Without going into detail of the different types of transplantation methods and complications, it suffices to say that the surgery is very complicated and even today carries a relatively high risk of mortality. The risks arise from the simple fact that the surgery is extremely invasive and requires significant manipulation of anatomy, but risks also prevail in the post operative period. Like all other organ transplantations, there is a risk of donor organ rejection by the recipient's immune system—this may occur immediately, in a short period of time, and in the most successful cases, slowly or perhaps not at all. Though rejection has been a significant factor to early death after transplantation in the past, better matching of immuno-compatibility and new generation of immunosuppressants have drastically prolonged the survival for transplant recipients.

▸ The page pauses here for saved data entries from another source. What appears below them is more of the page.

(** ** The theorems *)

(** A notification never fails and reaches every live subscriber: for an attached engine
    with the subscriptions [l] to the event, each handler thread gets, in the order of
    subscription, one task for each of its subscriptions whose subscriber is alive, due
    after the delay; subscriptions of destroyed subscribers are dropped, and nothing else
    changes. *)
Theorem notify_reaches_subscribers now timeout h key args w e l :
  sm_engines w !! h = Some e → en_attached e = true → en_subscribers_map e !! key = Some l →
  ad_is_disposed (sm_dispatcher w) = false →
  ∃ w', notifyDelayed now timeout h key args w = Ok w' ∧
    (∀ i, ad_handlers (sm_dispatcher w') !! i
          = add_all (tasks_of i (notification now timeout key args <$> filter (λ n, alive w (sb_subscriber n)) l))
            <$> ad_handlers (sm_dispatcher w) !! i) ∧
    sm_engines w' = <[h := set_subscribers (<[key := filter (λ n, alive w (sb_subscriber n)) l]> (en_subscribers_map e)) e]>
                      (sm_engines w) ∧
    sm_subscribers w' = sm_subscribers w ∧ sm_delivered w' = sm_delivered w.
Proof.
  intros He Ha Hl Hd. destruct (notify_spec now timeout h key args w) as (w' & Hrun & [_ Hh] & Hs & _ & Hdel & Heng).
  exists w'. unfold sent_by in Hh. rewrite He, Ha, Hd, Hl in Hh. rewrite He, Ha, Hl in Heng. done.
Qed.

(** Events are delivered in order: in every reachable state of the subscription system,
    on every handler thread, the tasks due at one instant that were started, followed by
    those still queued, are the tasks that the notifications made for the subscriptions of
    that thread, in the order of the notifications and of the subscriptions; none is
    started before its time. *)
Theorem events_in_order now w sent i h :
  reach now w sent → ad_handlers (sm_dispatcher w) !! i = Some h →
  StronglySorted by_deadline (sc_tasks h) ∧
  (∀ at_, due_at at_ (tasks_of i sent) = due_at at_ ((sc_log h).*2 ++ sc_tasks h)) ∧
  Forall (λ x, deadline x.2 ≤ x.1 ∧ x.1 ≤ now) (sc_log h).
Proof.
  intros (_ & _ & Hall)%reach_handlers Hi. destruct (Hall i h Hi) as [Hr Ha].
  apply sched_reachable_wf in Hr as [Hs Hf Hl _]. rewrite <- Ha. done.
Qed.

(** In every reachable state each iterator a live subscriber holds points to its own
    element of the engine's list.  Unsubscribing from an event is undefined exactly when
    the subscription is the last one for that event; otherwise it succeeds and removes
    that element alone. *)
Theorem unsubscribe_iterators_valid now w sent ptr s id key it :
  reach now w sent → holds w ptr s id key it →
  ∃ e l n, sm_engines w !! su_engine s = Some e ∧ en_subscribers_map e !! key = Some l ∧ n ∈ l ∧
    sb_it n = it ∧ sb_subscriber n = ptr ∧ sb_set_id n = id ∧
    if decide (l = [n]) then unsubscribe_key ptr id key w = Throw UndefinedBehaviour
    else ∃ w', unsubscribe_key ptr id key w = Ok (true, w') ∧
      (∀ h' key' m, listed w' h' key' m ↔ listed w h' key' m ∧ ¬ (h' = su_engine s ∧ key' = key ∧ m = n)).
Proof.
  intros (Hwf & _ & _)%reach_handlers Hheld.
  destruct (unsubscribe_at_spec _ w ptr s id key it Hwf Hheld) as (e & l & n & He & Hl & Hn & Hit & Hsub & Hid & Hcase);
    [by intros []|].
  pose proof (mw_nodup _ _ Hwf _ _ _ _ He Hl) as Hnd.
  exists e, l, n. do 6 (split; [done|]). destruct Hheld as (Hptr & set & Hset & Hkey).
  unfold unsubscribe_key. rewrite Hptr, Hset, Hkey.
  destruct Hcase as [[-> ->]|(Hne & -> & _)]; [by rewrite decide_True|]. rewrite decide_False by done.
  eexists. split; [done|]. intros h' key' m.
  assert (Hput : listed (put_list (su_engine s) e key (filter (λ m, sb_it m ≠ it) l) w) h' key' m
    ↔ listed w h' key' m ∧ ¬ (h' = su_engine s ∧ key' = key ∧ m = n)); [|exact Hput].
  rewrite listed_put by done. rewrite list_elem_of_filter. split.
  - intros [(-> & -> & Hmit & Hm)|[Hno Hm]].
    + split; [by exists e, l|]. intros (_ & _ & ->). done.
    + split; [done|]. intros (-> & -> & _). by apply Hno.
  - intros [Hm Hno]. destruct (decide (h' = su_engine s ∧ key' = key)) as [[-> ->]|Hne2]; [left|by right].
    destruct Hm as (e' & l' & He' & Hl' & Hm). rewrite He in He'. injection He' as <-. rewrite Hl in Hl'. injection Hl' as <-.
    split; [done|]. split; [done|]. split; [|done]. intros Heq. apply Hno. split; [done|]. split; [done|].
    apply (iterator_inj l); congruence.
Qed.
End theorems.

(** One handler thread; two subscribers to event 5, of which the second is destroyed, and
    one notification. *)
Module SubEx.
#[local] Instance build : BuildMode := DebugBuild.

Fixpoint do_ops (os : list op) (w : SubscriptionManager N) : option (SubscriptionManager N) :=
  match os with
  | [] => Some w
  | o :: os => match do_op o w with Ok w => do_ops os w | _ => None end
  end.

Lemma do_ops_reach os now w sent w' : reach now w sent → do_ops os w = Some w' → reach now w' sent.
Proof.
  revert w. induction os as [|o os IH]; intros w Hw; cbn; [by intros [= <-]|].
  destruct (do_op o w) as [w1| |] eqn:Ho; [|done..]. apply IH. by eapply reach_op.
Qed.

Definition setup : list op :=
  [OGetEngine 9; OCreate 9; OCreate 9; OSubscribe 0 0 5 0; OSubscribe 1 0 5 0; OSubscribe 0 0 6 0].
Definition w1 : SubscriptionManager N := default (SubscriptionManager_new 1 3) (do_ops setup (SubscriptionManager_new 1 3)).
Definition w2 : SubscriptionManager N := subscriber_destroy 1 w1.
Definition w3 : SubscriptionManager N :=
  match notifyDelayed 100 7 9 5 42 w2 with Ok w => w | _ => w2 end.

Lemma w1_reach : reach 0 w1 [].
Proof. eapply (do_ops_reach setup 0 (SubscriptionManager_new 1 3)); [apply reach_manager|by vm_compute]. Qed.

Lemma w2_reach : reach 0 w2 [].
Proof. eapply (reach_op 0 0 (ODestroy 1)); [exact w1_reach|done|done]. Qed.

Lemma w3_reach : reach 100 w3 ([] ++ sent_by 100 7 9 5 42 w2).
Proof. eapply (reach_notify 0 100 7 9 5 42 w2); [exact w2_reach|done|by vm_compute]. Qed.

Definition task : TimedTask (Dispatched N) N := mkTimedTask 100 7 None (Some (Plain (mkDelivery 0 0 5 42))).

Lemma notify_reaches_subscribers_witness :
  ∃ w', notifyDelayed 100 7 9 5 42 w2 = Ok w' ∧ (sc_tasks <$> ad_handlers (sm_dispatcher w') !! 0%nat) = Some [task].
Proof.
  destruct (notify_reaches_subscribers 100 7 9 5 42 w2
              (mkSubscriptionEngine true {[5 := [mkSubscribed 2 0 0 0; mkSubscribed 3 0 0 1]; 6 := [mkSubscribed 4 0 0 0]]})
              [mkSubscribed 2 0 0 0; mkSubscribed 3 0 0 1]) as (w' & Hrun & Hh & _);
    [by vm_compute|done|by vm_compute|by vm_compute|].
  exists w'. split; [exact Hrun|]. rewrite Hh. by vm_compute.
Defined.

Lemma events_in_order_witness :
  ∃ h, ad_handlers (sm_dispatcher w3) !! 0%nat = Some h ∧ due_at 7100 [task] = due_at 7100 ((sc_log h).*2 ++ sc_tasks h).
Proof.
  destruct (ad_handlers (sm_dispatcher w3) !! 0%nat) as [h|] eqn:Hh; [|by vm_compute in Hh].
  exists h. split; [done|]. rewrite <- (proj1 (proj2 (events_in_order 100 w3 _ 0%nat h w3_reach Hh)) 7100). by vm_compute.
Defined.

Lemma unsubscribe_iterators_valid_witness :
  unsubscribe_key 0 0 6 w1 = Throw UndefinedBehaviour.
Proof.
  destruct (unsubscribe_iterators_valid 0 w1 [] 0 (mkSubscriberImpl 0 9 {[0 := {[5 := 2; 6 := 4]}]}) 0 6 4 w1_reach)
    as (e & l & n & He & Hl & Hn & _ & _ & _ & Hcase).
  - split; [by vm_compute|]. exists {[5 := 2; 6 := 4]}. by vm_compute.
  - assert (l = [mkSubscribed 4 0 0 0]) as ->.
    { vm_compute in He. injection He as <-. vm_compute in Hl. by injection Hl as <-. }
    apply list_elem_of_singleton in Hn as ->. by rewrite decide_True in Hcase.
Defined.
End SubEx.
Lemma watched_ok t w beats k : watched t w beats k → ∀ id th, wd_threads w !! id = Some th → entry_ok t beats k id th.
Proof.
  induction 1 as [t|t now id' w beats k _ IH Ht|t now id' w beats k _ IH Ht|t now id' w beats k _ IH Ht|
    t now w beats k _ IH Ht|t now timeout w w' beats k _ IH Ht Hrun]; intros id th Hth.
  - cbn [Watchdog_new wd_threads] in Hth. by rewrite lookup_empty in Hth.
  - cbn [wd_add set_threads wd_threads] in Hth. apply lookup_insert_Some in Hth as [[-> <-]|[Hne Hth]].
    + apply entry_ok_pings. destruct (wd_threads w !! id) as [th0|] eqn:Hold.
      * eapply entry_ok_later; [done|done|by apply IH].
      * split; [done|]. exists 0, 0, now. rewrite lookup_insert_eq. naive_solver lia.
    + apply (entry_ok_later t now _ k k); [done|done|]. destruct (wd_threads w !! id') eqn:Hold; [by apply IH|].
      apply entry_ok_beats; [done|by apply IH].
  - cbn [wd_ping set_threads wd_threads] in Hth. apply lookup_alter_Some in Hth as [(-> & th0 & Hth0 & ->)|[Hne Hth]].
    + destruct (IH id th0 Hth0) as (Hl & n & m & p & Hmn & Hnk & Hc & Hlc & _). split; [cbn; lia|].
      exists (n + 1), m, now. rewrite lookup_insert_eq. cbn [th_count th_last_count th_last_time].
      split; [lia|]. split; [lia|]. split; [by rewrite Hc, N.Div0.add_mod_idemp_l|]. split; [done|]. split; [done|]. lia.
    + apply entry_ok_beats; [done|]. apply (entry_ok_later t now _ k (k + 1)); [done|lia|by apply IH].
  - cbn [wd_drop set_threads wd_threads] in Hth. apply lookup_alter_Some in Hth as [(-> & th0 & Hth0 & ->)|[Hne Hth]].
    + apply entry_ok_pings. eapply entry_ok_later; [done|done|by apply IH].
    + eapply entry_ok_later; [done|done|by apply IH].
  - eapply entry_ok_later; [done|done|by apply IH].
  - apply check_ok_inv in Hrun as [_ Hthreads]. rewrite Hthreads, lookup_omap in Hth.
    destruct (wd_threads w !! id) as [th0|] eqn:Hth0; [|done]. cbn in Hth. unfold refresh in Hth.
    destruct (IH id th0 Hth0) as (Hl & n & m & p & Hmn & Hnk & Hc & Hlc & Hb & Hp & Hnm).
    destruct (_ =? 0); [done|]. destruct (_ =? _); injection Hth as <-.
    + apply (entry_ok_later t now beats k k); [done|done|by apply IH].
    + split; [done|]. exists n, n, p. cbn [th_count th_last_count th_last_time]. split_and!; try done; lia.
Qed.

(** Steps in which the thread [id] neither calls nor gives up its Ping. *)
Inductive silent (id : N) : N → Watchdog → N → Watchdog → Prop :=
| silent_refl t w : silent id t w t w
| silent_add t w t1 w1 now id' : silent id t w t1 w1 → t1 ≤ now → silent id t w now (wd_add now id' w1)
| silent_ping t w t1 w1 now id' : silent id t w t1 w1 → t1 ≤ now → id' ≠ id → silent id t w now (wd_ping id' w1)
| silent_drop t w t1 w1 now id' : silent id t w t1 w1 → t1 ≤ now → id' ≠ id → silent id t w now (wd_drop id' w1)
| silent_stop t w t1 w1 now : silent id t w t1 w1 → t1 ≤ now → silent id t w now (wd_stop w1)
| silent_check t w t1 w1 now timeout w2 :
    silent id t w t1 w1 → t1 ≤ now → check now timeout w1 = (Ok (), w2) → silent id t w now w2.

(** An entry whose counter has not moved since the check at [c] or before. *)
Definition stalled (c : N) (o : option Thread) : Prop :=
  ∃ th, o = Some th ∧ th_pings th ≠ 0 ∧ th_last_count th = th_count th ∧ th_last_time th ≤ c.

Lemma refresh_stalled c now th : th_pings th ≠ 0 → th_last_time th ≤ c → c ≤ now → stalled now (refresh now th).
Proof.
  intros Hp Hl Hc. unfold refresh. rewrite (proj2 (N.eqb_neq _ 0)) by done.
  destruct (N.eqb_spec (th_last_count th) (th_count th)); eexists; (split; [done|]); cbn; split_and!; try done; lia.
Qed.
Lemma silent_stalled id c t w t1 w1 :
  silent id t w t1 w1 → stalled c (wd_threads w !! id) → stalled c (wd_threads w1 !! id).
Proof.
  intros Hs H0. induction Hs as [|t w t1 w1 now id' _ IH _|t w t1 w1 now id' _ IH _ Hne|t w t1 w1 now id' _ IH _ Hne|
    t w t1 w1 now _ IH _|t w t1 w1 now timeout w2 _ IH _ Hrun]; try (specialize (IH H0) as (th & Hth & Hp & Hc & Hl)); [done|..].
  - cbn [wd_add set_threads wd_threads]. destruct (decide (id' = id)) as [->|Hne].
    + rewrite Hth, lookup_insert_eq. eexists. split; [done|]. cbn. split; [lia|done].
    + rewrite lookup_insert_ne by done. by exists th.
  - cbn [wd_ping set_threads wd_threads]. rewrite lookup_alter_ne by done. by exists th.
  - cbn [wd_drop set_threads wd_threads]. rewrite lookup_alter_ne by done. by exists th.
  - by exists th.
  - apply check_ok_inv in Hrun as [_ ->]. rewrite lookup_omap, Hth. cbn. unfold refresh.
    rewrite (proj2 (N.eqb_neq _ 0) Hp), (proj2 (N.eqb_eq _ _) Hc). by exists th.
Qed.

(** C38: the watchdog is right about every thread it watches.  It does not abort the process when each thread that
    holds a Ping has registered or called it within the timeout (and fewer than 2^32 calls were made in
    all, since the counter wraps).  And a thread that holds a Ping and does not call it is noticed: when
    a check has passed at time [c], a check more than the timeout later aborts the process, whatever
    the other threads do in between. *)
Theorem watchdog_correct t w beats k now timeout :
  watched t w beats k → t ≤ now →
  (k < 2 ^ 32 →
   (∀ id th, wd_threads w !! id = Some th → th_pings th ≠ 0 →
      ∃ p, beats !! id = Some p ∧ now - p ≤ timeout) →
   ∃ w', check now timeout w = (Ok (), w') ∧ wd_threads w' = omap (refresh now) (wd_threads w)) ∧
  (∀ id th w1 later w2 last,
     wd_threads w !! id = Some th → th_pings th ≠ 0 →
     check now timeout w = (Ok (), w1) → silent id now w1 later w2 → now + timeout < last →
     ∃ w3, check last timeout w2 = (Throw Fatal, w3)).
Proof.
  intros Hw Ht. split.
  - intros Hk Hbeats. destruct (check_ok now timeout w) as (w' & Hrun & _ & Hthreads); [|by exists w'].
    intros id th Hth (Hp & Hc & Hlag). destruct (Hbeats id th Hth Hp) as (p & Hb & Hnow).
    destruct (watched_ok t w beats k Hw id th Hth) as (_ & n & m & p' & Hmn & Hnk & Hcn & Hcm & Hb' & _ & Hle).
    rewrite Hb in Hb'. injection Hb' as <-.
    assert (n = m) as Hnm by (rewrite Hcn, Hcm in Hc; rewrite !N.mod_small in Hc by lia; done).
    specialize (Hle Hnm). lia.
  - intros id th w1 later w2 final Hth Hp Hrun Hsil Hlate.
    destruct (watched_ok t w beats k Hw id th Hth) as (Hl & _).
    apply check_ok_inv in Hrun as [_ Hthreads].
    assert (Hst : stalled now (wd_threads w2 !! id)).
    { eapply silent_stalled; [exact Hsil|]. rewrite Hthreads, lookup_omap, Hth. cbn. by eapply (refresh_stalled t). }
    destruct Hst as (th2 & Hth2 & Hp2 & Hc2 & Hl2). eapply check_aborts; [exact Hth2|]. split_and!; [done|done|lia].
Qed.

(** ** The application *)
Definition app_reachable : Application → Prop := rtc app_step app_init.

Record app_ok (s : Application) : Prop := {
  ao_start : ap_watch s = WatchNone ↔ ap_main s = MainStart;
  ao_stopped : ap_main s = MainJoining ∨ ap_main s = MainDone → wd_stopped (ap_watchdog s) = true;
  ao_done : ap_main s = MainDone → ap_watch s = WatchDone;
  ao_none : wd_stopped (ap_watchdog s) = false → ap_checks s = 0;
  ao_sleep : ap_watch s = WatchSleep → ap_checks s = 0;
  ao_checks : ap_checks s ≤ 1;
  ao_threads : wd_threads (ap_watchdog s) = ∅;
}.

Lemma app_step_ok s s' : app_ok s → app_step s s' → app_ok s'.
Proof.
  intros [H1 H2 H3 H4 H5 H6 H7] Hstep.
  destruct Hstep as [w n|t w n|t w n|t w n|w n|m w n Hs|m w n Hs|m now w w' n Hrun]; cbn in *.
  1-7: constructor; cbn; naive_solver.
  apply check_ok_inv in Hrun as [Hs Hth]. rewrite H7, omap_empty in Hth. specialize (H5 eq_refl) as ->.
  constructor; cbn; rewrite ?Hs.
  - split; [done|]. by intros Hm%H1.
  - done.
  - by intros Hm%H3.
  - by intros ->.
  - done.
  - destruct (wd_stopped w); lia.
  - done.
Qed.
Lemma app_reachable_ok s : app_reachable s → app_ok s.
Proof.
  intros Hr. assert (Hgen : ∀ s1 s2, rtc app_step s1 s2 → app_ok s1 → app_ok s2).
  { intros s1 s2. induction 1; [done|]. eauto using app_step_ok. }
  apply (Hgen _ _ Hr). constructor; cbn; naive_solver lia.
Qed.

(** The steps left once the main thread waits for the watchdog's thread. *)
Definition steps_left (s : Application) : nat :=
  match ap_main s with
  | MainDone => 0
  | _ => match ap_watch s with WatchNone => 4 | WatchSleep => 3 | WatchTest => 2 | WatchDone => 1 end
  end.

Alpha-1-antitrypsin (A1AT) deficiency is an inherited disease that frequently leads to cirrhosis (severe and irreversible damage) of the liver in young patient and is an indication for liver transplantation. In a recent article published in the journal Nature, researchers discussed a novel technique where skin stem cells were taken from patients with A1AT deficiency and genetically altered them to correct the mutation. They then but these cells into rats and discovered that the cells had integrated into the livers of the rats and produced the previously deficient human A1AT. Though far from human application, this research may pave the way for later human trials in hopes of preventing end-stage liver disease in patients with this A1AT deficiency and thereby also decreasing the need for liver transplantation.
Much research remains to be done, and the assessment of the safety of modified stem cells is ongoing. Nonetheless, there is significant potential to help these patients, and simultaneously decrease the need for liver transplantation.